[Collected data entries]
---+---

(** A validated percentage takes a share between zero and the amount. *)
Lemma truncated_share_bounds (amount : Z) (percent : Dec) :
  validateSdkDec percent = true → 0 ≤ amount →
  0 ≤ Z.quot (amount * percent) precisionReuse ≤ amount.
Proof.
  unfold validateSdkDec, OneDec. rewrite andb_true_iff, !negb_true_iff.
  intros [Hlo%Z.ltb_ge Hhi%Z.ltb_ge] Ha.
  pose proof precisionReuse_pos as HP. split.
  - apply Z.quot_pos; nia.
  - rewrite <- (Z.quot_mul amount precisionReuse) at 2 by lia.
    apply Z.quot_le_mono; nia.
Qed.

(** ** Zero amounts are never persisted *)

#[local] Instance KeepsNoZero_preorder : PreOrder KeepsNoZero.
Proof. split; unfold KeepsNoZero; [by intros s|intros s1 s2 s3; tauto]. Qed.

Lemma NoZeroStored_write `{Countable K} (m : gmap K Z) (key : K) (v : Z) :
  NoZeroStored m →
  NoZeroStored (if v =? 0 then delete key m else <[key:=v]> m).
Proof.
  intros Hm. destruct (Z.eqb_spec v 0).
  - by apply map_Forall_delete.
  - by apply map_Forall_insert_2.
Qed.

Lemma lookup_write `{Countable K} (m : gmap K Z) (key : K) (v : Z) :
  (if v =? 0 then delete key m else <[key:=v]> m) !! key
  = if v =? 0 then None else Some v.
Proof.
  destruct (v =? 0); [apply lookup_delete_eq|apply lookup_insert_eq].
Qed.

Lemma lookup_write_ne `{Countable K} (m : gmap K Z) (key key' : K) (v : Z) :
  key ≠ key' →
  (if v =? 0 then delete key m else <[key:=v]> m) !! key' = m !! key'.
Proof.
  intros. destruct (v =? 0);
    [by apply lookup_delete_ne|by apply lookup_insert_ne].
Qed.

Lemma setBalance_eq (k : Collaborators) addr (c : Coin) s :
  setBalance k addr c s =
  if Coin_IsValid (ValidateDenom k) c
  then Ret () (with_balances
                 (if Amount c =? 0 then delete (addr, Denom c) (balances s)
                  else <[(addr, Denom c) := Amount c]> (balances s)) s)
  else Fail (ErrInvalidCoins [c]) s.
Proof.
  unfold setBalance, Coin_IsZero.
  destruct (Coin_IsValid _ c); simpl; [|done].
  by destruct (Amount c =? 0).
Qed.

Lemma setSupply_eq (c : Coin) s :
  setSupply c s =
  Ret () (with_supply
            (if Amount c =? 0 then delete (Denom c) (supply s)
             else <[Denom c := Amount c]> (supply s)) s).
Proof. unfold setSupply, Coin_IsZero. by destruct (Amount c =? 0). Qed.

Lemma setLiquidityPool_eq (c : Coin) s :
  setLiquidityPool c s =
  Ret () (with_liquidityPool
            (if Amount c =? 0 then delete (Denom c) (liquidityPool s)
             else <[Denom c := Amount c]> (liquidityPool s)) s).
Proof. unfold setLiquidityPool, Coin_IsZero. by destruct (Amount c =? 0). Qed.

Lemma setFeeTaxPool_eq (c : Coin) s :
  setFeeTaxPool c s =
  Ret () (with_feeTaxPool
            (if Amount c =? 0 then delete (Denom c) (feeTaxPool s)
             else <[Denom c := Amount c]> (feeTaxPool s)) s).
Proof. unfold setFeeTaxPool, Coin_IsZero. by destruct (Amount c =? 0). Qed.

Lemma setBalance_KeepsNoZero k addr c : Keeps KeepsNoZero (setBalance k addr c).
Proof.
  intros s. rewrite setBalance_eq.
  destruct (Coin_IsValid _ c); simpl; [|by intros ?].
  intros (?&?&?&?). repeat split; simpl; try done.
  by apply NoZeroStored_write.
Qed.

Lemma setSupply_KeepsNoZero c : Keeps KeepsNoZero (setSupply c).
Proof.
  intros s. rewrite setSupply_eq. simpl.
  intros (?&?&?&?). repeat split; simpl; try done.
  by apply NoZeroStored_write.
Qed.

Lemma setLiquidityPool_KeepsNoZero c : Keeps KeepsNoZero (setLiquidityPool c).
Proof.
  intros s. rewrite setLiquidityPool_eq. simpl.
  intros (?&?&?&?). repeat split; simpl; try done.
  by apply NoZeroStored_write.
Qed.

Lemma setFeeTaxPool_KeepsNoZero c : Keeps KeepsNoZero (setFeeTaxPool c).
Proof.
  intros s. rewrite setFeeTaxPool_eq. simpl.
  intros (?&?&?&?). repeat split; simpl; try done.
  by apply NoZeroStored_write.
Qed.

Lemma initBalances_KeepsNoZero k addr bs :
  Keeps KeepsNoZero (initBalances k addr bs).
Proof.
  apply Keeps_forEach; [apply _|]. intros c _ s.
  destruct (Coin_IsValid _ c); simpl; [|by intros ?].
  unfold Coin_IsZero. destruct (Z.eqb_spec (Amount c) 0); simpl; [by intros ?|].
  intros (?&?&?&?). repeat split; simpl; try done.
  by apply map_Forall_insert_2.
Qed.

Lemma modify_KeepsNoZero (f : State → State) :
  (∀ s, balances (f s) = balances s ∧ supply (f s) = supply s
        ∧ liquidityPool (f s) = liquidityPool s
        ∧ feeTaxPool (f s) = feeTaxPool s) →
  Keeps KeepsNoZero (modify f).
Proof.
  intros Hf s. simpl. destruct (Hf s) as (Hb&Hs&Hl&Hx).
  unfold KeepsNoZero, StoresNoZero. by rewrite Hb, Hs, Hl, Hx.
Qed.

(** One step of the generic proof that a method keeps a relation: split
    binds and loops, case on the tests, and close the leaves. *)
Ltac keeps_step :=
  first
    [ apply Keeps_ret; apply _
    | apply Keeps_throw; apply _
    | apply Keeps_panic; apply _
    | apply Keeps_gets; apply _
    | apply Keeps_liftCoin; apply _
    | apply Keeps_orPanic
    | apply Keeps_bind; [apply _| |intros ?]
    | apply Keeps_forEach; [apply _|intros ? _]
    | match goal with
      | |- Keeps _ (if ?b then _ else _) => destruct b
      | |- Keeps _ (let '(_, _) := ?x in _) => destruct x
      | |- Keeps _ (match ?x with _ => _ end) => destruct x
      end ].

Create HintDb keeps_nz discriminated.

#[local] Hint Resolve setBalance_KeepsNoZero setSupply_KeepsNoZero
  setLiquidityPool_KeepsNoZero setFeeTaxPool_KeepsNoZero
  initBalances_KeepsNoZero : keeps_nz.

Ltac keeps_nz :=
  repeat first
    [ solve [auto 1 with keeps_nz nocore]
    | by apply modify_KeepsNoZero
    | keeps_step ].

Lemma subUnlockedCoins_KeepsNoZero k addr amt :
  Keeps KeepsNoZero (subUnlockedCoins k addr amt).
Proof. unfold subUnlockedCoins, subUnlockedCoin, GetBalance. keeps_nz. Qed.
#[local] Hint Resolve subUnlockedCoins_KeepsNoZero : keeps_nz.

Lemma addCoins_KeepsNoZero k addr amt :
  Keeps KeepsNoZero (addCoins k addr amt).
Proof. unfold addCoins, addCoin, GetBalance. keeps_nz. Qed.
#[local] Hint Resolve addCoins_KeepsNoZero : keeps_nz.

Lemma burnCoins_KeepsNoZero k name amounts :
  Keeps KeepsNoZero (burnCoins k name amounts).
Proof.
  unfold burnCoins, burnSupply, getSupply. keeps_nz.
Qed.
#[local] Hint Resolve burnCoins_KeepsNoZero : keeps_nz.

Lemma splitLoop_KeepsNoZero k params from to amt :
  Keeps KeepsNoZero (splitLoop k params from to amt).
Proof.
  induction amt as [|coin rest IH]; simpl;
    unfold getLiquidityPool, getFeeTaxPool; keeps_nz; apply IH.
Qed.
#[local] Hint Resolve splitLoop_KeepsNoZero : keeps_nz.

Lemma deflationaryCoins_KeepsNoZero k from to amt :
  Keeps KeepsNoZero (deflationaryCoins k from to amt).
Proof.
  unfold deflationaryCoins, routeSplit, GetParams. keeps_nz.
Qed.
#[local] Hint Resolve deflationaryCoins_KeepsNoZero : keeps_nz.

Lemma createAccountIfAbsent_KeepsNoZero addr :
  Keeps KeepsNoZero (createAccountIfAbsent addr).
Proof. unfold createAccountIfAbsent, GetAccount, SetAccount. keeps_nz. Qed.
#[local] Hint Resolve createAccountIfAbsent_KeepsNoZero : keeps_nz.

Lemma SendCoins_KeepsNoZero k from to amt :
  Keeps KeepsNoZero (SendCoins k from to amt).
Proof.
  unfold SendCoins. keeps_nz.
Qed.

Lemma InputOutputCoins_KeepsNoZero k inputs outputs :
  Keeps KeepsNoZero (InputOutputCoins k inputs outputs).
Proof.
  unfold InputOutputCoins, inputLeg, outputLeg. keeps_nz.
Qed.

Lemma initGenesisBalances_KeepsNoZero k bals total :
  Keeps KeepsNoZero (initGenesisBalances k bals total).
Proof.
  revert total. induction bals as [|b rest IH]; intros total; simpl;
    keeps_nz; apply IH.
Qed.
#[local] Hint Resolve initGenesisBalances_KeepsNoZero : keeps_nz.

Lemma InitGenesis_KeepsNoZero k genState :
  Keeps KeepsNoZero (InitGenesis k genState).
Proof.
  unfold InitGenesis, SetParams, SetDenomMetaData, GetAllBalances, SetAccount.
  keeps_nz.
Qed.

(** C9. A zero amount is never persisted.  Every write through [setBalance]
    (of a valid coin), [setSupply], [setLiquidityPool] or [setFeeTaxPool]
    leaves the entry of its key absent when the amount is zero and holding
    the amount when it is not, so the entry exists exactly when the amount is
    non-zero; an invalid coin is refused by [setBalance] without a write.
    Consequently a store without zero entries stays so through [SendCoins],
    [InputOutputCoins] and [InitGenesis], whatever their outcome. *)
Theorem zero_amount_never_persisted (k : Collaborators) (addr : AccAddress)
    (c : Coin) (s : State) :
  (if Coin_IsValid (ValidateDenom k) c
   then ∃ s', setBalance k addr c s = Ret () s'
          ∧ balances s' !! (addr, Denom c)
            = (if Amount c =? 0 then None else Some (Amount c))
          ∧ (is_Some (balances s' !! (addr, Denom c)) ↔ Amount c ≠ 0)
   else setBalance k addr c s = Fail (ErrInvalidCoins [c]) s)
  ∧ (∃ s', setSupply c s = Ret () s'
       ∧ supply s' !! Denom c
         = (if Amount c =? 0 then None else Some (Amount c))
       ∧ (is_Some (supply s' !! Denom c) ↔ Amount c ≠ 0))
  ∧ (∃ s', setLiquidityPool c s = Ret () s'
       ∧ liquidityPool s' !! Denom c
         = (if Amount c =? 0 then None else Some (Amount c))
       ∧ (is_Some (liquidityPool s' !! Denom c) ↔ Amount c ≠ 0))
  ∧ (∃ s', setFeeTaxPool c s = Ret () s'
       ∧ feeTaxPool s' !! Denom c
         = (if Amount c =? 0 then None else Some (Amount c))
       ∧ (is_Some (feeTaxPool s' !! Denom c) ↔ Amount c ≠ 0))
  ∧ (StoresNoZero s →
     (∀ from to amt, StoresNoZero (storeAfter (SendCoins k from to amt s)))
     ∧ (∀ inputs outputs,
          StoresNoZero (storeAfter (InputOutputCoins k inputs outputs s)))
     ∧ (∀ genState, StoresNoZero (storeAfter (InitGenesis k genState s)))).
Proof.
  assert (Hiff : ∀ o : option Z,
    o = (if Amount c =? 0 then None else Some (Amount c)) →
    is_Some o ↔ Amount c ≠ 0).
  { intros o ->. destruct (Z.eqb_spec (Amount c) 0) as [->|Hne].
    - split; [intros [? ?]; done|done].
    - split; [done|eauto]. }
  split; [|split; [|split; [|split]]].
  - rewrite setBalance_eq. destruct (Coin_IsValid _ c); [|done].
    eexists. split; [done|]. simpl.
    pose proof (lookup_write (balances s) (addr, Denom c) (Amount c)). eauto.
  - rewrite setSupply_eq. eexists. split; [done|]. simpl.
    pose proof (lookup_write (supply s) (Denom c) (Amount c)). eauto.
  - rewrite setLiquidityPool_eq. eexists. split; [done|]. simpl.
    pose proof (lookup_write (liquidityPool s) (Denom c) (Amount c)). eauto.
  - rewrite setFeeTaxPool_eq. eexists. split; [done|]. simpl.
    pose proof (lookup_write (feeTaxPool s) (Denom c) (Amount c)). eauto.
  - intros Hs. split; [|split]; intros.
    + by apply SendCoins_KeepsNoZero.
    + by apply InputOutputCoins_KeepsNoZero.
    + by apply InitGenesis_KeepsNoZero.
Qed.

Lemma zero_amount_never_persisted_witness :
  StoresNoZero Scenario.fundedWithPools
  ∧ StoresNoZero
      (storeAfter (SendCoins Scenario.collaborators "addr1" "addr2"
                     [Scenario.foo 100] Scenario.fundedWithPools))
  ∧ balances
      (storeAfter (SendCoins Scenario.collaborators "addr1" "addr2"
                     [Scenario.foo 100] Scenario.fundedWithPools))
      !! ("addr1", "foo") = None.
Proof.
  assert (Hnz : StoresNoZero Scenario.fundedWithPools).
  { repeat split; unfold NoZeroStored; apply map_Forall_to_list;
      vm_compute; repeat constructor; discriminate. }
  split; [exact Hnz|]. split.
  - destruct (zero_amount_never_persisted Scenario.collaborators "addr1"
                (Scenario.foo 0) Scenario.fundedWithPools)
      as (_&_&_&_&Hkeep).
    destruct (Hkeep Hnz) as (Hsend&_&_). apply Hsend.
  - vm_compute. reflexivity.
Defined.

(** ** The amounts of the split *)

Lemma applyRule_fold_None rules from to coin acc :
  fold_left (applyRule from to coin) rules acc = None
  ↔ acc = None ∧ applicable rules from to (Denom coin) = false.
Proof.
  revert acc. induction rules as [|d rules IH]; intros acc; simpl.
  - tauto.
  - rewrite IH. unfold applyRule.
    destruct (ruleApplies d from to (Denom coin)); simpl; [|tauto].
    split; [intros [? _]; done|intros [_ ?]; done].
Qed.

Lemma rulePortions_None rules from to coin :
  rulePortions rules from to coin = None
  ↔ applicable rules from to (Denom coin) = false.
Proof. unfold rulePortions. rewrite applyRule_fold_None. tauto. Qed.

Lemma applyRule_fold_Some rules from to coin acc p :
  fold_left (applyRule from to coin) rules acc = Some p →
  acc = Some p
  ∨ ∃ d, d ∈ rules ∧ ruleApplies d from to (Denom coin) = true
      ∧ let share := Z.quot (Amount coin * SupportDeflationary.LiquidityPercent d)
                       precisionReuse in
        burnAmount p = share ∧ liquidityAmount p = share
        ∧ feeTarAmount p = share.
Proof.
  revert acc. induction rules as [|d rules IH]; intros acc; simpl.
  - by left.
  - intros Hf. apply IH in Hf as [Hacc|(d'&Hin&Hd')].
    + unfold applyRule in Hacc.
      destruct (ruleApplies d from to (Denom coin)) eqn:Hd; [|by left].
      right. exists d. split; [by left|]. split; [done|].
      injection Hacc as <-. simpl. by rewrite truncated_share.
    + right. exists d'. split; [by right|done].
Qed.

---+---

Among the lines above, find those that contain the word "ValidateDenom" and copy them.

  if Coin_IsValid (ValidateDenom k) c
  (if Coin_IsValid (ValidateDenom k) c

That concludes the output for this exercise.